WORK ORDER: Repeat verbatim, and only, the lines of the data below, beginning at the line that contains "pose proof (robot_dictionary_run" and stopping after the line that contains "Theorem data_never_returns (self".

PROVIDED INFORMATION:
(** the first three statements of [from_robot_model] *)
Lemma robot_dictionary_run (h : store) robot m ls (f : Frame) ln :
  h !! robot = Some (OModel RobotModelClass m) ->
  links_data h (links m) = Ok ls ->
  (data <- ToolModel.data_of robot ;;
   dict_setitem data "frame" (Frame_data f) ;;
   dict_setitem data "link_name" ln ;;
   ret data) h
  = (Ok (fresh (dom h)),
     <[fresh (dom h) :=
         ODict (<["link_name" := ln]>
                  (<["frame" := Frame_data f]>
                     (RobotModel.tree_dict (name m) ls (joints m))))]> h).
Proof.
  intros Hr Hl.
  assert (Hdata0 : ToolModel.data_of robot h
            = (Ok (fresh (dom h)),
               <[fresh (dom h) :=
                   ODict (RobotModel.tree_dict (name m) ls (joints m))]> h)).
  { rewrite (data_of_robot _ _ _ Hr). apply (base_data_run _ _ _ _ _ Hr Hl). }
  rewrite (bind_ok _ _ _ _ _ Hdata0).
  rewrite (bind_ok _ _ _ _ _ (dict_setitem_ok _ _ _ _ _ (lookup_insert_eq _ _ _))).
  rewrite insert_insert_eq.
  rewrite (bind_ok _ _ _ _ _ (dict_setitem_ok _ _ _ _ _ (lookup_insert_eq _ _ _))).
  rewrite insert_insert_eq. reflexivity.
Qed.

(** The dictionary [from_robot_model] builds before it calls
    [from_data] (lines 70 to 72) is a new one; it holds the frame's data
    under ["frame"] and the given link name under ["link_name"], and
    under every other key what the robot's own dictionary holds. *)
Theorem from_robot_model_dictionary (h : store) robot m ls (f : Frame) ln :
  h !! robot = Some (OModel RobotModelClass m) ->
  links_data h (links m) = Ok ls ->
  exists data (h' : store) d,
    (data <- ToolModel.data_of robot ;;
     dict_setitem data "frame" (Frame_data f) ;;
     dict_setitem data "link_name" ln ;;
     ret data) h = (Ok data, h')
    /\ h !! data = None /\ h ⊆ h' /\ h' !! data = Some (ODict d)
    /\ d !! "frame" = Some (Frame_data f) /\ d !! "link_name" = Some ln
    /\ forall k, k <> "frame" -> k <> "link_name" ->
         d !! k = RobotModel.tree_dict (name m) ls (joints m) !! k.
Proof.
  intros Hr Hl. eexists _, _, _.
  split; [apply (robot_dictionary_run _ _ _ _ _ _ Hr Hl)|].
  split; [apply alloc_fresh|]. split; [apply alloc_extends|].
  split; [apply lookup_insert_eq|].
  split; [|split].
  - rewrite lookup_insert_ne by discriminate. apply lookup_insert_eq.
  - apply lookup_insert_eq.
  - intros k Hk1 Hk2. rewrite !lookup_insert_ne by congruence. reflexivity.
Qed.

(** The tool [from_robot_model] returns is named as the robot when the
    robot's name is truthy, and ["attached_tool"] when it is [None] or
    empty. *)
Theorem from_robot_model_name `{!GeometryLaws G}
    (h : store) cls robot m ls (f : Frame) (ln : value) :
  h !! robot = Some (OModel RobotModelClass m) ->
  links_data h (links m) = Ok ls ->
  valid_frame f ->
  exists t (h' : store) m',
    ToolModel.from_robot_model cls robot f ln h = (Ok t, h')
    /\ model_at h' t = Some m'
    /\ (truthy (name m) = true -> name m' = name m)
    /\ (truthy (name m) = false -> name m' = VStr "attached_tool").
Proof.
  intros Hr Hl Hv.
  destruct (from_data_of_entries cls h (fresh (dom h)) (name m) (links m) ls
              (joints m) f ln (alloc_fresh h) Hl (frame_data_roundtrip f Hv))
    as (t & h4 & lks & Hrun & _).
  eexists t, _, _. split; [|split; [apply model_at_insert|]].
  - unfold ToolModel.from_robot_model.
    pose proof (robot_dictionary_run h robot m ls f ln Hr Hl) as Hd.
    unfold bind in Hd |- *.
    destruct (ToolModel.data_of robot h) as [[d|e] h1]; [|discriminate].
    destruct (dict_setitem d "frame" (Frame_data f) h1) as [[[]|e] h2]; [|discriminate].
    destruct (dict_setitem d "link_name" ln h2) as [[[]|e] h3]; [|discriminate].
    injection Hd as -> ->. exact Hrun.
  - simpl. unfold py_or. split; intros ->; reflexivity.
Qed.

(** Reading the [data] property never returns: on every instance and
    store it raises. *)
Theorem data_never_returns (self : loc) (h : store) :
  exists e, result_of (ToolModel.data self) h = Raise e.
Proof.
  unfold result_of, ToolModel.data, bind at 1.
  destruct (RobotModel.data self h) as [[d|e] h1]; simpl; eauto.
Qed.

(** Given a robot that is itself a [ToolModel], [from_robot_model]
    raises: [robot.data] is then the [data] property of [ToolModel]. *)
Theorem from_robot_model_of_tool (h : store) cls robot m (f : Frame) ln :
  h !! robot = Some (OModel ToolModelClass m) ->
  exists e, result_of (ToolModel.from_robot_model cls robot f ln) h = Raise e.
Proof.
  intros Hr. unfold result_of, ToolModel.from_robot_model, bind at 1.
  unfold ToolModel.data_of at 1. rewrite Hr.
  destruct (data_raises robot h) as (e & h' & ->). simpl. eauto.
Qed.

End FromRobotModel.

(** ** What the conversions mean, in exact arithmetic *)

Module ExactTool.
#[local] Abbreviation frame_of := frame.
Import Exact ExactLaws.
#[local] Existing Instance Exact.geometry.

Local Open Scope Qc_scope.

Lemma from_frame_worldXY : from_frame worldXY = identity.
Proof.
  apply mat_eq; apply vec_eq;
    unfold from_frame, zaxis, worldXY, identity, cross; simpl; ring.
Qed.

Lemma rotation_identity : rotation identity.
Proof.
  split; [exact orthonormal_worldXY|].
  apply vec_eq; unfold identity, cross; simpl; ring.
Qed.

Lemma inverse_identity : inverse identity = identity.
Proof.
  rewrite <- (exact_mul_identity_l (inverse identity)).
  apply rot_mul_inverse_r, rotation_identity.
Qed.

(** towards the flange the transformation is the inverse of the tool's,
    towards the tool tip it is the tool's own *)
Lemma to_flange sf : from_frame_to_frame sf worldXY = inverse (from_frame sf).
Proof.
  unfold from_frame_to_frame. rewrite from_frame_worldXY. apply exact_mul_identity_l.
Qed.

Lemma to_tip sf : from_frame_to_frame worldXY sf = from_frame sf.
Proof.
  unfold from_frame_to_frame.
  rewrite from_frame_worldXY, inverse_identity. apply exact_mul_identity_r.
Qed.

Lemma convert_to_flange sf f :
  orthonormal sf -> orthonormal f ->
  from_frame (ToolModel.convert (from_frame_to_frame sf worldXY) f)
  = mul (from_frame f) (inverse (from_frame sf)).
Proof.
  intros Hsf Hf. unfold ToolModel.convert; simpl.
  rewrite exact_transformation_of_frame.
  - rewrite to_flange. reflexivity.
  - apply rotation_mul; [apply rotation_from_frame, Hf|].
    apply rotation_from_frame_to_frame; [exact Hsf | exact orthonormal_worldXY].
Qed.

Lemma convert_to_tip sf f :
  orthonormal sf -> orthonormal f ->
  from_frame (ToolModel.convert (from_frame_to_frame worldXY sf) f)
  = mul (from_frame f) (from_frame sf).
Proof.
  intros Hsf Hf. unfold ToolModel.convert; simpl.
  rewrite exact_transformation_of_frame.
  - rewrite to_tip. reflexivity.
  - apply rotation_mul; [apply rotation_from_frame, Hf|].
    apply rotation_from_frame_to_frame; [exact orthonormal_worldXY | exact Hsf].
Qed.

Lemma flange_then_tool sf f :
  orthonormal sf -> orthonormal f ->
  mul (from_frame (ToolModel.convert (from_frame_to_frame sf worldXY) f))
      (from_frame sf)
  = from_frame f.
Proof.
  intros Hsf Hf. rewrite (convert_to_flange sf f Hsf Hf).
  rewrite exact_mul_assoc, (rot_mul_inverse_l _ (rotation_from_frame sf Hsf)).
  apply exact_mul_identity_r.
Qed.

(** The flange frame [from_tcf_to_t0cf] returns for a tool-tip frame
    [f] is the one in which the tool's frame lands on [f]: its
    transformation times the tool's is that of [f].  The tool-tip frame
    [from_t0cf_to_tcf] returns for a flange frame [f] has the
    transformation of [f] times the tool's. *)
Theorem conversions_place_tool (h : store) self c m sf (X : list frame) :
  h !! self = Some (OModel c m) -> frame_of m = Some sf ->
  orthonormal sf -> Forall orthonormal X ->
  (exists Y, ToolModel.from_tcf_to_t0cf self X h = (Ok Y, h)
     /\ Forall2 (fun f g => mul (from_frame g) (from_frame sf) = from_frame f) X Y)
  /\ (exists Y, ToolModel.from_t0cf_to_tcf self X h = (Ok Y, h)
     /\ Forall2 (fun f g => from_frame g = mul (from_frame f) (from_frame sf)) X Y).
Proof.
  intros Hs Hf Hsf HX. split; eexists; (split; [|]).
  - apply (from_tcf_to_t0cf_ok _ _ _ _ _ _ Hs Hf).
  - induction HX as [|f X Hfv HX IH]; simpl; constructor; [|exact IH].
    exact (flange_then_tool sf f Hsf Hfv).
  - apply (from_t0cf_to_tcf_ok _ _ _ _ _ _ Hs Hf).
  - induction HX as [|f X Hfv HX IH]; simpl; constructor; [|exact IH].
    apply (convert_to_tip sf f Hsf Hfv).
Qed.

(** The conversions return frames with orthonormal axes when the tool's
    frame and the frames given have orthonormal axes. *)
Theorem conversions_keep_orthonormal (h : store) self c m sf (X : list frame) :
  h !! self = Some (OModel c m) -> frame_of m = Some sf ->
  orthonormal sf -> Forall orthonormal X ->
  (exists Y, ToolModel.from_tcf_to_t0cf self X h = (Ok Y, h) /\ Forall orthonormal Y)
  /\ (exists Y, ToolModel.from_t0cf_to_tcf self X h = (Ok Y, h) /\ Forall orthonormal Y).
Proof.
  intros Hs Hf Hsf HX. split; eexists; (split; [|]).
  - apply (from_tcf_to_t0cf_ok _ _ _ _ _ _ Hs Hf).
  - induction HX as [|f X Hfv HX IH]; simpl; constructor; [|exact IH].
    apply rotation_mul; [apply rotation_from_frame, Hfv|].
    apply rotation_from_frame_to_frame; [exact Hsf | exact orthonormal_worldXY].
  - apply (from_t0cf_to_tcf_ok _ _ _ _ _ _ Hs Hf).
  - induction HX as [|f X Hfv HX IH]; simpl; constructor; [|exact IH].
    apply rotation_mul; [apply rotation_from_frame, Hfv|].
    apply rotation_from_frame_to_frame; [exact orthonormal_worldXY | exact Hsf].
Qed.

(** With the tool tip at the tool's own frame the flange is at the
    world frame, and with the flange at the world frame the tool tip is
    at the tool's frame. *)
Theorem conversions_of_tool_frame (h : store) self c m sf :
  h !! self = Some (OModel c m) -> frame_of m = Some sf ->
  orthonormal sf ->
  ToolModel.from_tcf_to_t0cf self [sf] h = (Ok [worldXY], h)
  /\ ToolModel.from_t0cf_to_tcf self [worldXY] h = (Ok [sf], h).
Proof.
  intros Hs Hf Hsf.
  rewrite (from_tcf_to_t0cf_ok _ _ _ _ _ _ Hs Hf).
  rewrite (from_t0cf_to_tcf_ok _ _ _ _ _ _ Hs Hf).
  assert (H1 : ToolModel.convert (from_frame_to_frame sf worldXY) sf = worldXY).
  { unfold ToolModel.convert; simpl.
    rewrite to_flange, (rot_mul_inverse_r _ (rotation_from_frame sf Hsf)).
    reflexivity. }
  assert (H2 : ToolModel.convert (from_frame_to_frame worldXY sf) worldXY = sf).
  { unfold ToolModel.convert; simpl.
    rewrite to_tip, from_frame_worldXY, exact_mul_identity_l.
    apply exact_frame_of_transformation. }
  simpl. simpl in H1, H2. rewrite H1, H2. split; reflexivity.
Qed.

(** A tool whose frame is the world frame converts every list of
    frames to itself, in both directions. *)
Theorem conversions_of_world_tool (h : store) self c m (X : list frame) :
  h !! self = Some (OModel c m) -> frame_of m = Some worldXY ->
  ToolModel.from_tcf_to_t0cf self X h = (Ok X, h)
  /\ ToolModel.from_t0cf_to_tcf self X h = (Ok X, h).
Proof.
  intros Hs Hf.
  rewrite (from_tcf_to_t0cf_ok _ _ _ _ _ _ Hs Hf).
  rewrite (from_t0cf_to_tcf_ok _ _ _ _ _ _ Hs Hf).
  assert (Hid : forall f : frame,
            ToolModel.convert (from_frame_to_frame worldXY worldXY) f = f).
  { intros f. unfold ToolModel.convert; simpl.
    rewrite to_tip, from_frame_worldXY, exact_mul_identity_r.
    apply exact_frame_of_transformation. }
  simpl. rewrite (map_ext _ id) by exact Hid. rewrite map_id. split; reflexivity.
Qed.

RESPONSE TO THIS TASK:
    pose proof (robot_dictionary_run h robot m ls f ln Hr Hl) as Hd.
    unfold bind in Hd |- *.
    destruct (ToolModel.data_of robot h) as [[d|e] h1]; [|discriminate].
    destruct (dict_setitem d "frame" (Frame_data f) h1) as [[[]|e] h2]; [|discriminate].
    destruct (dict_setitem d "link_name" ln h2) as [[[]|e] h3]; [|discriminate].
    injection Hd as -> ->. exact Hrun.
  - simpl. unfold py_or. split; intros ->; reflexivity.
Qed.

(** Reading the [data] property never returns: on every instance and
    store it raises. *)
Theorem data_never_returns (self : loc) (h : store) :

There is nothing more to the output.